嗜酸性粒细胞增多综合症可以侵犯如皮肤、肺、胃肠道、神经系统、心脏等多个脏器及系统,也有报道显示患者可伴皮疹[14]、腹膜炎[15]、腹水[16],也可单独出现各个脏器的相关疾病。不同患者和疾病状态下嗜酸性粒细胞群之间的差异,生物个体内嗜酸性粒细胞的表型也出现多样性,进一步加强基础研究,有助于更好的指导临床诊疗。

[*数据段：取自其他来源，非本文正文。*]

(* ===== verification/Lifecycle.v ===== *)
(** The life of a job. An abstract state machine per database key ([JobState],
    [job_step]) and the proof that a request and a worker step, run alone,
    refine it: each makes at most one step, for its own job only, and keeps a
    key out of one of the two trees. *)

From S2P Require Import Prelude Format ZkvmCommon Guest Job Http Effects Environment.
From S2P Require Import Runner Invariant RunnerSafe.

Open Scope pda_scope.
Local Open Scope string_scope.

(** ** The abstract machine *)

Section Machine.
  Context `{Platform}.

Inductive JobState : Type :=
| JNone
| JQueued (st : JobStatus)
| JDone (p : SP1ProofWithPublicValues)
| JFailed (e : PdaRunnerError) (retry : option JobStatus)
| JInvalid.

Inductive job_step : JobState -> JobState -> Prop :=
| step_new_local : job_step JNone (JQueued LocalZkProofPending)
| step_new_remote : job_step JNone (JQueued RemoteZkProofRequesting)
| step_accepted id :
    job_step (JQueued RemoteZkProofRequesting) (JQueued (RemoteZkProofPending id))
| step_proved_local p : job_step (JQueued LocalZkProofPending) (JDone p)
| step_proved_remote id p : job_step (JQueued (RemoteZkProofPending id)) (JDone p)
| step_failed st e retry :
    retry = None \/ retry = Some RemoteZkProofRequesting ->
    job_step (JQueued st) (JFailed e retry)
| step_retry e st : job_step (JFailed e (Some st)) (JQueued st).

(** The state of a key, read from the trees as a request reads them. *)
Definition job_state (s : Store) (k : bytes) : JobState :=
  match finished_db s !! k with
  | Some b =>
      match deserialize (T := JobStatus) b with
      | Ok (ZkProofFinished p) => JDone p
      | Ok (Failed e retry) => JFailed e retry
      | _ => JInvalid
      end
  | None =>
      match queue_db s !! k with
      | Some b =>
          match deserialize (T := JobStatus) b with
          | Ok (ZkProofFinished _) | Ok (Failed _ _) | Err _ => JInvalid
          | Ok st => JQueued st
          end
      | None => JNone
      end
  end.

(** No key is both queued and finished. *)
Definition exclusive (s : Store) : Prop :=
  forall k, finished_db s !! k = None \/ queue_db s !! k = None.

(** ** What a program does to the jobs *)

Record same_jobs (s s' : Store) : Prop := {
  same_queue : queue_db s' = queue_db s;
  same_finished : finished_db s' = finished_db s;
  same_inbox : inbox s' = inbox s;
  same_open : inbox_open s' = inbox_open s;
  same_env : env_vars s' = env_vars s;
}.

(** [finalize_job] with status [st] happened. *)
Record finalized (k : bytes) (st : JobStatus) (s s' : Store) : Prop := {
  fin_bytes : exists v, serialize st = Ok v /\ finished_db s' = <[k := v]> (finished_db s);
  fin_queue : queue_db s' = delete k (queue_db s);
  fin_inbox : inbox s' = inbox s;
}.

(** The job was put into the queue with status [st]. *)
Record queued (k : bytes) (st : JobStatus) (s s' : Store) : Prop := {
  que_bytes : exists v, serialize st = Ok v /\ queue_db s' = <[k := v]> (queue_db s);
  que_finished : finished_db s' = delete k (finished_db s);
}.

(** At most one step of the machine at [k], nothing at the other keys. *)
Definition moves (k : bytes) (s s' : Store) : Prop :=
  exclusive s' /\
  (forall k', k' <> k -> job_state s' k' = job_state s k') /\
  (job_state s' k = job_state s k \/ job_step (job_state s k) (job_state s' k)).

(** Operations that leave the jobs alone. *)
Definition op_quiet (o : Op) : bool :=
  match o with
  | SledInsert ConfigDb _ _ => true
  | SledInsert _ _ _ | SledTransaction _ | ChanSend _ | ChanRecv | SpawnProve _
  | ProcessExit _ => false
  | _ => true
  end.

Fixpoint quiet {A} (p : prog A) : Prop :=
  match p with
  | Ret _ | Panic _ => True
  | Vis o k => op_quiet o = true /\ forall x, quiet (k x)
  end.

#[global] Instance same_jobs_preorder : PreOrder same_jobs.
Proof. split; [by intros s|]. intros s1 s2 s3 [] []. split; congruence. Qed.

Lemma quiet_bind {A B} (p : prog A) (g : A -> prog B) :
  quiet p -> (forall a, quiet (g a)) -> quiet (bind p g).
Proof. intros Hp Hg. induction p as [a|msg|o k IH]; simpl in *; [apply Hg|done|].
  destruct Hp as [? Hk]. auto. Qed.

Lemma quiet_bindR {A B Er} (p : prog (result A Er)) (g : A -> prog (result B Er)) :
  quiet p -> (forall a, quiet (g a)) -> quiet (bindR p g).
Proof. intros Hp Hg. apply quiet_bind; [done|]. by intros []. Qed.
(** The task that prepares the clients and the setup; errors are dropped. *)
Definition prepare_clients : prog unit :=
  let* program_id := get_program_id in
  let* zk_client_local := get_zk_client_local in
  let* zk_client_remote := get_zk_client_remote in
  get_proof_setup_local program_id zk_client_local ;;
  get_proof_setup_remote program_id zk_client_remote ;;
  Ret tt.

(** The loop over [queue_db.iter().flatten()]. *)
Fixpoint restart_entries (entries : list (bytes * bytes)) : prog unit :=
  match entries with
  | [] => Ret tt
  | (job_key, queue_data) :: entries' =>
      let* job := lift (expect id "called `Result::unwrap()` on an `Err` value"
                          (deserialize (T := Job) job_key)) in
      match deserialize (T := JobStatus) queue_data with
      | Ok LocalZkProofPending | Ok (RemoteZkProofPending _) =>
          op (ChanSend (Some job)) ;; restart_entries entries'
      | _ => restart_entries entries'
      end
  end.

Definition restart_jobs : prog unit :=
  let* items := op (SledIter QueueDb) in restart_entries (omap result_ok items).

(** Whether the loop sends the job of an entry with this status. Specification. *)
Definition resent (st : JobStatus) : bool :=
  match st with LocalZkProofPending | RemoteZkProofPending _ => true | _ => false end.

目前,嗜酸性粒细胞增多综合症的治疗方案明确,糖皮质激素为一线首选药物,嗜酸性粒细胞增多综合症致脑梗死病例,合并应用抗血小板聚集、抗凝治疗,此患者应用泼尼松片及脑梗死相应治疗,出院时嗜酸性粒细胞降至正常,肢体活动恢复正常,随访1 年无复发,激素逐渐减量至停用。既往报道中有3例嗜酸性粒细胞增多综合症疾病患者未正规治疗,反复脑梗死,其中1例住院治疗嗜酸性粒细胞增多综合症期间出现丘脑、枕叶新发脑梗死。因此,应及时诊断、规范治疗、定期随诊,以减少脑卒中发生。FIP1L1-PDGFRa 基因阳性者,应用酪氨酸蛋白激酶抑制剂伊马替尼为治疗的一线药物[17]。O'Sullivan JA等[18]研究显示,IL-5 会促进嗜酸性粒细胞的生成和成熟,IL-5 抗体可治疗此病,但其疗效仍需进一步研究。

约有半数嗜酸性粒细胞患者出现神经系统表现[19],除表现为脑卒中外,还可以出现周围神经病变、脑病、痴呆、脑膜炎、血管炎等[20],严重影响了患者的生活。因此,在遇到不明原因的脑梗死时,需警惕此病的可能,及时发现,准确诊治,减少严重并发症。